### Required work
Once you have checked each line below, report only the number of lines that contain the word "empty".

Dataset entries

────────────────────

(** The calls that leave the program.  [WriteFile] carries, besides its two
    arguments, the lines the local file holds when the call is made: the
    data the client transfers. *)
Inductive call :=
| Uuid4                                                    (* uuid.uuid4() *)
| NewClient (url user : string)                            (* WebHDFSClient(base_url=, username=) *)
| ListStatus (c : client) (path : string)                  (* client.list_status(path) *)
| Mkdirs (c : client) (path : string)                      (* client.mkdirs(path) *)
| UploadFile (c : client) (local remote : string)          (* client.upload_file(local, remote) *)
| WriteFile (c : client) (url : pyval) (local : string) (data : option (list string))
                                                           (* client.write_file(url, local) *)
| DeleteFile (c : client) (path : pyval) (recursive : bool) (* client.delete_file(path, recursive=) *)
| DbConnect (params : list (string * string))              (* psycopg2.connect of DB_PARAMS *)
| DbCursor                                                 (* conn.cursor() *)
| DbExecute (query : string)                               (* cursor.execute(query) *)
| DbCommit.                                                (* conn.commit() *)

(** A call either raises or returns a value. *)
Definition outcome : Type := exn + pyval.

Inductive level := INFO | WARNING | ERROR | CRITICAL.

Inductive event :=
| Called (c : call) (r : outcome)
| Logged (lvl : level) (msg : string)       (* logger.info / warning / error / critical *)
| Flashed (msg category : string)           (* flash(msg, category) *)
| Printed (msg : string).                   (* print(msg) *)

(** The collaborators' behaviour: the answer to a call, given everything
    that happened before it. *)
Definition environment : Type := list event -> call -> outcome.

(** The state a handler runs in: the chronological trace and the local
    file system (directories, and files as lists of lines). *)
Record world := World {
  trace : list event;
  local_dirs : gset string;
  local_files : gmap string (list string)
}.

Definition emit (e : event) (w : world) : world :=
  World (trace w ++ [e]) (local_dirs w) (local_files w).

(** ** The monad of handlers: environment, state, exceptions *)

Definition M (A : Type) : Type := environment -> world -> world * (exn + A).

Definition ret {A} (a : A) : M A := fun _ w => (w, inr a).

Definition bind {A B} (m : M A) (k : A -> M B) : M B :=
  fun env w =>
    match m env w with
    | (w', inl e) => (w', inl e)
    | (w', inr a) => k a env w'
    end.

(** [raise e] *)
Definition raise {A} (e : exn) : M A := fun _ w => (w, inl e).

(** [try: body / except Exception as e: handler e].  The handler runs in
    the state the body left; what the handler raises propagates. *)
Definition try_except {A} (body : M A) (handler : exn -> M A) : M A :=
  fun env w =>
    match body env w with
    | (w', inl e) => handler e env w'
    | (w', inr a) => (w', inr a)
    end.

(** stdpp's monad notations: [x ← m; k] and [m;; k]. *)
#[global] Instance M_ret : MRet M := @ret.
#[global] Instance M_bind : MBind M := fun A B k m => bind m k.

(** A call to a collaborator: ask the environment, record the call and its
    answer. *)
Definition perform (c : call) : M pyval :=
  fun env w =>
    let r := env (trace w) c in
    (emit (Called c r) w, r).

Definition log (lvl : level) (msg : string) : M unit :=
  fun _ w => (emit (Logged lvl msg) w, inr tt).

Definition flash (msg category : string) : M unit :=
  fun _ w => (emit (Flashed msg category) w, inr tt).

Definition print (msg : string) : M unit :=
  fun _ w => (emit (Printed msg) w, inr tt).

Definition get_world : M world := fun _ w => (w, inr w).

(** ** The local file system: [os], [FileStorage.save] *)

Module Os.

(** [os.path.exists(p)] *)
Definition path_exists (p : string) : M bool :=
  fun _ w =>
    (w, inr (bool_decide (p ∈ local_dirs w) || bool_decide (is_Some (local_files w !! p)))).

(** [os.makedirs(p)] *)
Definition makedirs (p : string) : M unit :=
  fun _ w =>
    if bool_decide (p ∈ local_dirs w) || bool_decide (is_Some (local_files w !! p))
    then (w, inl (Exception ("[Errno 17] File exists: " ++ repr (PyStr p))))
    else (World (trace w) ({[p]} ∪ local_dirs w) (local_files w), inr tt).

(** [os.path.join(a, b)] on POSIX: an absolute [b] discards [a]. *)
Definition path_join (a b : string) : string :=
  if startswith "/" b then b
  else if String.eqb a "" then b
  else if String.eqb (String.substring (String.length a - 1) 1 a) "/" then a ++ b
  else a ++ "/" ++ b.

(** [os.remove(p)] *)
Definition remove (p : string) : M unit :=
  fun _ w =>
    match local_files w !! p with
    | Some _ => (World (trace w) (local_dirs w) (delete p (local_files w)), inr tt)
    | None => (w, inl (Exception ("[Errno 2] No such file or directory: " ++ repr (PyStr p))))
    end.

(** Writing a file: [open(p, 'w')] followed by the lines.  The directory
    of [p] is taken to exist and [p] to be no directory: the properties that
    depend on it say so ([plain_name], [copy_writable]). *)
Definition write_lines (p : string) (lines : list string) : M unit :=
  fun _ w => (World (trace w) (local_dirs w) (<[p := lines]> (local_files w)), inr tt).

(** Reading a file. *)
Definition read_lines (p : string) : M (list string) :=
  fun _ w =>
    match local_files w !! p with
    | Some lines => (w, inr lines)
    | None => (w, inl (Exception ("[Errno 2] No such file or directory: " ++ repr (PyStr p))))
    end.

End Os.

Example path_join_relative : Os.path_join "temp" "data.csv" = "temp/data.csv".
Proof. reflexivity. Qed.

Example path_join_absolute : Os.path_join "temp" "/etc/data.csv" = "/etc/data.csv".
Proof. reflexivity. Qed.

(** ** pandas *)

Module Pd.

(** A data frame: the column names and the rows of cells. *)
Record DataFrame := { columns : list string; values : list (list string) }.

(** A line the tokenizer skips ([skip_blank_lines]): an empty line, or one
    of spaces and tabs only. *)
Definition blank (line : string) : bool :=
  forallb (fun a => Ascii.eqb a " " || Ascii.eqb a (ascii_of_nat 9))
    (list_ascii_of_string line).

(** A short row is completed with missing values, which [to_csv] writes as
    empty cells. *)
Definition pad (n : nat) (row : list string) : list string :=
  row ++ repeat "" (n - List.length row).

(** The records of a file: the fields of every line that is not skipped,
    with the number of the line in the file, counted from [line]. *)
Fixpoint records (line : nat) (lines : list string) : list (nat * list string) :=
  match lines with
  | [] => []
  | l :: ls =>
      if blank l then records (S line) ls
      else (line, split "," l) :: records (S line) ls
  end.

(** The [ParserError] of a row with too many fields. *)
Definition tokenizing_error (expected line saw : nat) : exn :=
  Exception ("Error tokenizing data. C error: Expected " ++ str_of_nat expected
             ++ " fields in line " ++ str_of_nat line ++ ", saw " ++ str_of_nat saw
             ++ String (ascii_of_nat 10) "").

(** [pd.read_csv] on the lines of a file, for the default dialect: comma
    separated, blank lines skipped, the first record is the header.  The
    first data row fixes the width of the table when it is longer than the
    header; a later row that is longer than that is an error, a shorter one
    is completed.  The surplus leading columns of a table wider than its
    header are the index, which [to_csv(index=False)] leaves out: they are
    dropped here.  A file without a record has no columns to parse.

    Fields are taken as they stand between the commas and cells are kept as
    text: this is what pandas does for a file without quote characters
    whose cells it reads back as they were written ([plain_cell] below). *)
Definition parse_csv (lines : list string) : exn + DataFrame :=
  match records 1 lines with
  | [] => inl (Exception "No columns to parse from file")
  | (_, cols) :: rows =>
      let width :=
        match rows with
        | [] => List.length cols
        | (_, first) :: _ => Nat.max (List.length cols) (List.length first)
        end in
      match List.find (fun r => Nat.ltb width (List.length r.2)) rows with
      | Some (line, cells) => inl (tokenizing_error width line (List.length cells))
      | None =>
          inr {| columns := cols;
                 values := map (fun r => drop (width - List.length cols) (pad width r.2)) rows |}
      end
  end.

────────────────────

### Your solution
2